November 25th, 2008 11:57 AM

     Free market solutions have become a radical suggestion in today’s trend of bloated government intervention.


     Daniel Mitchell, senior fellow at The Cato Institute and a member of the Business & Media Insitute’s Board of Advisors, discovered this when he appeared on “Your $$$$$.” Mitchell inadvertently sparked controversy Nov. 23 by commenting that “too much taxes, too much spending, and too much regulation” are the problem.


     Host Ali Velshi challenged Mitchell. “Did you just say we have too much regulation already?” he asked, and quipped that Mitchell and all the other who believe there’s too much financial regulation could “have a meeting in phone booth.” “You don’t really believe that, right? You’re kidding me.”

    

     Defending his laissez-faire claims, Mitchell countered, “If government was the solution, then Cuba and North Korea would be economic paradises and countries like France and Germany wouldn’t be basket cases.”


     Frustrated with Mitchell, Stephen Leeb, president of Leeb Capital Management and frequent “Your $$$$$” guest, responded “This is not the time for ideology” – a the size of this economic crisis is so large that government must intervene. “If we lose this battle… you can flush down capitalism…That’s the shortest road to socialism, communism, anything you want to call it. Capitalism will not prevail if we follow his advice.”


     Seeming unable to accept that Mitchell wanted deregulation, Velshi concluded the segment promising to free market Mitchell that he would try again to “get you to agree that there’s some role government can play in rebuilding this economy.” 


     This debate between free market solutions and government intervention is as old as the Great Depression itself, when President Franklin Delano Roosevelt tried to stimulate the economy. Host Christine Romans mentioned that many “think that President-elect Barack Obama could take a page from FDR’s playbook to create more jobs” through massive amounts of spending.


     Looking to government solutions, Chrystia Freeland, managing editor of the Financial Times, recommended that Obama throw money at infrastructure projects like roads to create jobs. Paul La Monica, editor for CNNMoney.com, echoed many many cheerleaders for government intervention when he called the expected stimulus by Obama a “new-New Deal.”

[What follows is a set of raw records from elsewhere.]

(** * l7na: antenna drive control

    A shallow embedding of the parts of the l7na sources that are present:

    - [src/l7na/types.h]   : the data model (module [Types]);
    - [src/l7na/drives.h]  : the [Drives::Control] interface with its own,
                             older status types (module [DrivesApi]);
    - [src/utils/example.cpp] : the interactive front end (module [Example]).

    Integers of a fixed width are [Z] with their range written out, [double]
    fields are exact rationals ([Q]), enumerations are inductive types that
    come with their underlying [int32_t]/[uint16_t] value. *)

From Stdlib Require Import ZArith QArith.
From Stdlib Require Import List String Ascii Bool Lia.
Import ListNotations.
Open Scope Z_scope.

(** ** Fixed-width integers *)

Definition uint64_max : Z := 2 ^ 64 - 1.
Definition uint32_max : Z := 2 ^ 32 - 1.
Definition int32_min : Z := - 2 ^ 31.
Definition int32_max : Z := 2 ^ 31 - 1.

Definition is_uint64 (x : Z) : Prop := 0 <= x <= uint64_max.
Definition is_uint32 (x : Z) : Prop := 0 <= x <= uint32_max.
Definition is_int32 (x : Z) : Prop := int32_min <= x <= int32_max.

Definition is_int32b (x : Z) : bool := (int32_min <=? x) && (x <=? int32_max).

(** ** Enumerator numbering

    A C++ enumerator without an initializer gets the value of its
    predecessor plus one, the first one gets 0. *)

Fixpoint number_from (next : Z) (decl : list (string * option Z))
  : list (string * Z) :=
  match decl with
  | [] => []
  | (name, Some v) :: rest => (name, v) :: number_from (v + 1) rest
  | (name, None) :: rest => (name, next) :: number_from (next + 1) rest
  end.

Definition enum_values (decl : list (string * option Z)) : list (string * Z) :=
  number_from 0 decl.

(** ** types.h *)

Module Types.

(** [enum Axis : int32_t].  [AXIS_MIN] and [AZIMUTH_AXIS] name the same
    value, so the type has four distinct values. *)
Definition Axis_decl : list (string * option Z) :=
  [ ("AXIS_NONE", Some (-1));
    ("AXIS_MIN", Some 0);
    ("AZIMUTH_AXIS", Some 0);
    ("ELEVATION_AXIS", Some 1);
    ("AXIS_COUNT", None) ]%string.

Inductive Axis : Type :=
| AXIS_NONE
| AZIMUTH_AXIS
| ELEVATION_AXIS
| AXIS_COUNT.

Definition AXIS_MIN : Axis := AZIMUTH_AXIS.

Definition Axis_to_int32 (a : Axis) : Z :=
  match a with
  | AXIS_NONE => -1
  | AZIMUTH_AXIS => 0
  | ELEVATION_AXIS => 1
  | AXIS_COUNT => 2
  end.

Definition Axis_of_int32 (z : Z) : option Axis :=
  if z =? -1 then Some AXIS_NONE
  else if z =? 0 then Some AZIMUTH_AXIS
  else if z =? 1 then Some ELEVATION_AXIS
  else if z =? 2 then Some AXIS_COUNT
  else None.

(** [enum AxisState : int32_t], the CiA402 states. *)
Definition AxisState_decl : list (string * option Z) :=
  [ ("AXIS_DISABLED", Some 0);
    ("AXIS_INIT", None);
    ("AXIS_IDLE", None);
    ("AXIS_ENABLED", None);
    ("AXIS_STOP", None);
    ("AXIS_WARNING", None);
    ("AXIS_ERROR", None) ]%string.

Inductive AxisState : Type :=
| AXIS_DISABLED
| AXIS_INIT
| AXIS_IDLE
| AXIS_ENABLED
| AXIS_STOP
| AXIS_WARNING
| AXIS_ERROR.

Definition AxisState_to_int32 (s : AxisState) : Z :=
  match s with
  | AXIS_DISABLED => 0
  | AXIS_INIT => 1
  | AXIS_IDLE => 2
  | AXIS_ENABLED => 3
  | AXIS_STOP => 4
  | AXIS_WARNING => 5
  | AXIS_ERROR => 6
  end.


Definition AxisState_all : list AxisState :=
  [ AXIS_DISABLED; AXIS_INIT; AXIS_IDLE; AXIS_ENABLED;
    AXIS_STOP; AXIS_WARNING; AXIS_ERROR ].

(** [enum ParamsMode : int16_t] *)
Inductive ParamsMode : Type :=
| PARAMS_MODE_AUTOMATIC
| PARAMS_MODE_MANUAL.

(** [using MoveMode = uint16_t] *)
Definition MoveMode : Type := Z.

(** [enum OperationMode : uint16_t] *)
Definition OperationMode_decl : list (string * option Z) :=
  [ ("OP_MODE_NOT_SET", Some 0);
    ("OP_MODE_POINT", Some 1);
    ("OP_MODE_SCAN", Some 3) ]%string.

Inductive OperationMode : Type :=
| OP_MODE_NOT_SET
| OP_MODE_POINT
| OP_MODE_SCAN.

Definition OperationMode_to_uint16 (m : OperationMode) : Z :=
  match m with
  | OP_MODE_NOT_SET => 0
  | OP_MODE_POINT => 1
  | OP_MODE_SCAN => 3
  end.

(** [struct AxisStatus].  Its constructor is declared here and defined
    elsewhere. *)
Record AxisStatus : Type := mkAxisStatus {
  tgt_pos_deg : Q;
  cur_pos_deg : Q;
  dmd_pos_deg : Q;
  tgt_vel_deg : Q;
  cur_vel_deg : Q;
  dmd_vel_deg : Q;
  cur_pos_abs : Z;
  cur_pos : Z;
  dmd_pos : Z;
  tgt_pos : Z;
  cur_vel : Z;
  dmd_vel : Z;
  tgt_vel : Z;
  cur_torq : Z;
  state : AxisState;
  error_code : Z;
  cur_temperature0 : Z;
  cur_temperature1 : Z;
  cur_temperature2 : Z;
  ctrlword : Z;
  statusword : Z;
  mode : OperationMode;
  move_mode : MoveMode;
  params_mode : ParamsMode
}.

(** [enum SystemState : int32_t] *)
Definition SystemState_decl : list (string * option Z) :=
  [ ("SYSTEM_OFF", Some (-1));
    ("SYSTEM_INIT", None);
    ("SYSTEM_READY", None);
    ("SYSTEM_PROCESSING", None);
    ("SYSTEM_WARNING", None);
    ("SYSTEM_ERROR", None);
    ("SYSTEM_FATAL_ERROR", None) ]%string.

Inductive SystemState : Type :=
| SYSTEM_OFF
| SYSTEM_INIT
| SYSTEM_READY
| SYSTEM_PROCESSING
| SYSTEM_WARNING
| SYSTEM_ERROR
| SYSTEM_FATAL_ERROR.

Definition SystemState_to_int32 (s : SystemState) : Z :=
  match s with
  | SYSTEM_OFF => -1
  | SYSTEM_INIT => 0
  | SYSTEM_READY => 1
  | SYSTEM_PROCESSING => 2
  | SYSTEM_WARNING => 3
  | SYSTEM_ERROR => 4
  | SYSTEM_FATAL_ERROR => 5
  end.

     It’s strange that these analysts should so eagerly turn to government as the answer, since history suggests that government intervention in a time of crisis creates artificial solutions and worsens the problem.After spending four years examining FDR’s record, two UCLA economists, Harold Cole and Lee Ohanian, blame FDR’s economic recovery plan for delaying an end to the Great Depression.


     “We found that a relapse isn’t likely unless lawmakers gum up a recovery with ill-conceived stimulus policies,” they remarked in a UCLA news release covering lessons relative to today’s weak economy. They “blame specific anti-competition and pro-labor measures that Roosevelt promoted and signed into law” for the seven years of slow economic recovery. Ironically their work demonstrates “that the recovery would have been very rapid had the government not intervened."